Der Ausprägungsgrad sowie die Behandlungsweise unterliegt der Fallabhängigkeit. Als erste Therapiemethode wird eine Normalisierung der Beatmungsparameter erwogen, wobei der Rippenthorax operativ gedehnt wird. Das Operationsrisiko wägt die Überlebenschancen des Kindes auf. Patienten mit asphyxierenden Thoraxdysplasie benötigen ihr Leben lang ärztliche Kontrolle, bezüglich der Organfunktion sowie physiotherapeutische Maßnahmen, um den beeinträchtigten Bewegungsapparat mobil zu halten.
Wann sollte man zum Arzt gehen?
Der Verdacht auf eine asphyxierende Thoraxdysplasie kann in der Regel umgehend nach der Geburt gestellt werden.
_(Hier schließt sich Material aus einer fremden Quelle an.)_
Lemma op_idle light op o a :
  in_flight o a = false -> (forall m, op <> Submit o m) -> in_flight o (fst (spec_op light op a)) = false.
Proof.
  intros Hi Hop. pose proof (poll_idle o) as Hpoll. pose proof Hi as (H1 & H2 & H3)%idle_iff.
  destruct op as [[] o' m|o' m|[] o'|[]|[] m|e|[]]; cbn; try done.
  - case_match; [by apply Hpoll|done].
  - case_match; [done|]. case_match; [done|]. apply idle_iff. cbn. split; [|done].
    rewrite fmap_app. intros [Hin|Hin]%elem_of_app; [done|]. cbn in Hin. apply list_elem_of_singleton in Hin as ->. by destruct (Hop m).
  - by apply Hpoll.
  - destruct (serving a) eqn:Es; [done|]. destruct (waiting a) as [|[o' m] rest] eqn:Ew; [done|]. apply idle_iff. cbn in *.
    rewrite not_elem_of_cons in H1. destruct H1 as [Hne H1]. split; [done|]. split; [congruence|done].
  - case_match; [done|]. case_match; [done|]. destruct (serving a) as [o'|] eqn:Es; [|done]. apply idle_iff. cbn.
    split; [done|]. split; [done|]. rewrite lookup_insert_ne; [done|congruence].
Qed.

Lemma polled_none o a : snd (spec_poll o a) = Ok (Polled None) -> in_flight o a = false /\ fst (spec_poll o a) = a.
Proof. unfold spec_poll. destruct (answered a !! o); [done|]. by destruct (in_flight o a). Qed.

Lemma outcomes_refine light ops free n (s : SessionIdentity O W) a :
  session_rel n (state s) a -> n + Z.of_nat (length ops) + 1 < 2 ^ 64 -> (forall o, o ∈ free -> in_flight o a = false) ->
  polled_first light ops free a -> outcomes (session_op light) ops s = outcomes (spec_op light) ops a.
Proof.
  revert free n s a. induction ops as [|op ops IH]; intros free n s a R Hn Hfree Hpf; [done|]. destruct Hpf as [Hop Hrest]. cbn [length] in Hn. cbn [outcomes].
  pose proof (op_refines light n op s a R ltac:(lia)) as Hsim. destruct (session_op light op s) as [s' x].
  destruct Hsim as [-> R']; [by destruct op; try apply Hfree|]. cbn [fst snd]. f_equal.
  eapply IH; [exact R'|lia| |exact Hrest]. intros o Ho.
  assert (in_flight o a = false -> (forall m, op <> Submit o m) -> in_flight o (fst (spec_op light op a)) = false) as Hkeep by apply op_idle.
  destruct op as [e o' m|o' m|e o'|e|e m|e|e]; try (apply Hkeep; [by apply Hfree|done]).
  - destruct (snd (spec_op light (Begin e o' m) a)) as [[[]| | |]| |] eqn:Ea; try (apply Hkeep; [by apply Hfree|done]).
    apply elem_of_union in Ho as [Ho|Ho]; [apply Hkeep; [by apply Hfree|done]|]. apply elem_of_singleton in Ho as ->. destruct e; [done|]. cbn in *.
    destruct (Bool.eqb light (is_light m)); [|done]. apply polled_none in Ea as [? ->]. done.
  - apply elem_of_difference in Ho as [Ho Hne]. apply Hkeep; [by apply Hfree|]. intros m' [= -> ->]. by apply Hne, elem_of_singleton.
  - destruct (snd (spec_op light (Poll e o') a)) as [[[]| | |]| |] eqn:Ea; try (apply Hkeep; [by apply Hfree|done]).
    apply elem_of_union in Ho as [Ho|Ho]; [apply Hkeep; [by apply Hfree|done]|]. apply elem_of_singleton in Ho as ->. destruct e; [done|]. cbn in *.
    apply polled_none in Ea as [? ->]. done.
Qed.

Lemma spec_never_panics light op a : snd (spec_op light op a) <> Panic.
Proof.
  assert (forall o, snd (spec_poll o a) <> Panic) as Hp by (intros o; unfold spec_poll; by destruct (answered a !! o)).
  destruct op as [[] o m|o m|[] o|[]|[] m|e|[]]; cbn; try done; try apply Hp; repeat case_match; try done; apply Hp.
Qed.
End Refinement.

(** C8: A session behaves as its specification: along any interleaving of the
    lock sections of its calls, in which a thread submits only after its own
    poll found nothing of its own, every call returns what the specification
    returns.  So requests are served first come first served, one at a time; a
    reply reaches the owner of the request it answers, once; at most 64 requests
    are in flight; after an endpoint closes nothing old is delivered; and the
    [debug_assert] in [reply] never fails. *)
Theorem session_refines {O W} light (ops : list (SessionOp O)) :
  Z.of_nat (length ops) + 1 < 2 ^ 64 -> polled_first light ops ∅ new_spec ->
  outcomes (session_op light) ops (new_session (W := W)) = outcomes (spec_op light) ops new_spec /\
  Panic ∉ outcomes (session_op light) ops (new_session (W := W)).
Proof.
  intros Hn Hpoll.
  assert (outcomes (session_op light) ops (new_session (W := W)) = outcomes (spec_op light) ops new_spec) as E.
  { eapply outcomes_refine; [apply new_session_rel|lia| |exact Hpoll]. intros o Ho. by apply elem_of_empty in Ho. }
  split; [done|]. rewrite E. clear. generalize (new_spec (O := O)). induction ops as [|op ops IH]; intros a; cbn; [apply not_elem_of_nil|].
  rewrite not_elem_of_cons. split; [|apply IH]. intros H. by apply (spec_never_panics light op a).
Qed.

(** Two threads of process 1 ask; the server answers in order. *)
Definition sample_calls : list (SessionOp Z) :=
  [Begin Client (1, 7) (Buffer [1]); Begin Client (1, 8) (Buffer [2]); Submit (1, 8) (Buffer [2]); Submit (1, 7) (Buffer [1]);
   Receive Server; Reply Server (Buffer [20]); Receive Server; Poll Client (1, 7); Poll Client (1, 8); Reply Server (Buffer [10]); Poll Client (1, 7)].

Lemma session_refines_witness :
  outcomes (session_op false) sample_calls (new_session (W := Z)) =
    [Ok (Polled None); Ok (Polled None); Ok (Polled (Some Submitted)); Ok (Polled (Some Submitted)); Ok (Received (Buffer [2])); Ok Done;
     Ok (Received (Buffer [1])); Ok (Polled (Some Waiting)); Ok (Polled (Some (Response (Buffer [20])))); Ok Done;
     Ok (Polled (Some (Response (Buffer [10]))))] /\
  outcomes (session_op false) sample_calls (new_session (W := Z)) = outcomes (spec_op false) sample_calls new_spec.
Proof.
  split; [vm_compute; reflexivity|]. apply (session_refines (W := Z) false sample_calls); [cbn; lia|].
  repeat (split; [first [exact I|vm_compute; repeat split; set_solver|by apply (bool_decide_unpack _); vm_compute]|]). exact I.
Defined.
Die Erkrankung äußert sich durch eindeutige körperliche Merkmale (u.a. kurze, horizontal verlaufende Rippen unverkürzte Röhrenknochen), die vom zuständigen Arzt, dem Geburtshelfer oder den Eltern selbst bemerkt werden. Die Diagnose wird anschließend mit Hilfe eines Röntgenbilds gesichert.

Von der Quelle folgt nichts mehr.